> _YOUR OBJECTIVE_
The records that follow must be transcribed exactly, each one in full.

--*--

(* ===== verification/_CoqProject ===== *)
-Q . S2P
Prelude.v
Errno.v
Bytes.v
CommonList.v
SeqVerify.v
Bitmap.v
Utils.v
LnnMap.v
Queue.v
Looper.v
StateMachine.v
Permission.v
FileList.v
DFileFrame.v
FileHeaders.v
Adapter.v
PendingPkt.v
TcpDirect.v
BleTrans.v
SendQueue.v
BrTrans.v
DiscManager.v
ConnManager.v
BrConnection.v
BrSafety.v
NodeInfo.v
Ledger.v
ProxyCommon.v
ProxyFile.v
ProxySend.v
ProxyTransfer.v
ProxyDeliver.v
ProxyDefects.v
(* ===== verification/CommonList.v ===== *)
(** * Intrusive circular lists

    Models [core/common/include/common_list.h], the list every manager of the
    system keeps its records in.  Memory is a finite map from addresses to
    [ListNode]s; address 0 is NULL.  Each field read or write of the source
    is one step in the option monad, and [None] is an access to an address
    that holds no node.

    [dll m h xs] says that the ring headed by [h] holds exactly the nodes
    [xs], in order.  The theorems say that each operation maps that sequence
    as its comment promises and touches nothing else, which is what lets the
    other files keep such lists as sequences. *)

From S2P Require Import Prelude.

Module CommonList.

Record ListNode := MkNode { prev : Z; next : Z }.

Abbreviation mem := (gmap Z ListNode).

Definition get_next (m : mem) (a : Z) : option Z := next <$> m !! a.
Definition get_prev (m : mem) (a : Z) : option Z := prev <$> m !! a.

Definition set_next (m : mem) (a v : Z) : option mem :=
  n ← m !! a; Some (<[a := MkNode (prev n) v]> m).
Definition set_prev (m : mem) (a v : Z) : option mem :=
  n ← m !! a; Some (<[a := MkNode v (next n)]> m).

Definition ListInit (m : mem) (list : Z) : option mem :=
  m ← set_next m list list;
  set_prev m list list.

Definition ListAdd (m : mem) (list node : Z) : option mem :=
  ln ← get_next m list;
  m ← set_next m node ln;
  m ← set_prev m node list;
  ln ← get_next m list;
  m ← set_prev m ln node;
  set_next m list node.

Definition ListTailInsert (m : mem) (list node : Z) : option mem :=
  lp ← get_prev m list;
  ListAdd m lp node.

--*--

> _SOLUTION FOR THIS TASK_
(* ===== verification/_CoqProject ===== *)
-Q . S2P
Prelude.v
Errno.v
Bytes.v
CommonList.v
SeqVerify.v
Bitmap.v
Utils.v
LnnMap.v
Queue.v
Looper.v
StateMachine.v
Permission.v
FileList.v
DFileFrame.v
FileHeaders.v
Adapter.v
PendingPkt.v
TcpDirect.v
BleTrans.v
SendQueue.v
BrTrans.v
DiscManager.v
ConnManager.v
BrConnection.v
BrSafety.v
NodeInfo.v
Ledger.v
ProxyCommon.v
ProxyFile.v
ProxySend.v
ProxyTransfer.v
ProxyDeliver.v
ProxyDefects.v
(* ===== verification/CommonList.v ===== *)
(** * Intrusive circular lists

    Models [core/common/include/common_list.h], the list every manager of the
    system keeps its records in.  Memory is a finite map from addresses to
    [ListNode]s; address 0 is NULL.  Each field read or write of the source
    is one step in the option monad, and [None] is an access to an address
    that holds no node.

    [dll m h xs] says that the ring headed by [h] holds exactly the nodes
    [xs], in order.  The theorems say that each operation maps that sequence
    as its comment promises and touches nothing else, which is what lets the
    other files keep such lists as sequences. *)

From S2P Require Import Prelude.

Module CommonList.

Record ListNode := MkNode { prev : Z; next : Z }.

Abbreviation mem := (gmap Z ListNode).

Definition get_next (m : mem) (a : Z) : option Z := next <$> m !! a.
Definition get_prev (m : mem) (a : Z) : option Z := prev <$> m !! a.

Definition set_next (m : mem) (a v : Z) : option mem :=
  n ← m !! a; Some (<[a := MkNode (prev n) v]> m).
Definition set_prev (m : mem) (a v : Z) : option mem :=
  n ← m !! a; Some (<[a := MkNode v (next n)]> m).

Definition ListInit (m : mem) (list : Z) : option mem :=
  m ← set_next m list list;
  set_prev m list list.

Definition ListAdd (m : mem) (list node : Z) : option mem :=
  ln ← get_next m list;
  m ← set_next m node ln;
  m ← set_prev m node list;
  ln ← get_next m list;
  m ← set_prev m ln node;
  set_next m list node.

Definition ListTailInsert (m : mem) (list node : Z) : option mem :=
  lp ← get_prev m list;
  ListAdd m lp node.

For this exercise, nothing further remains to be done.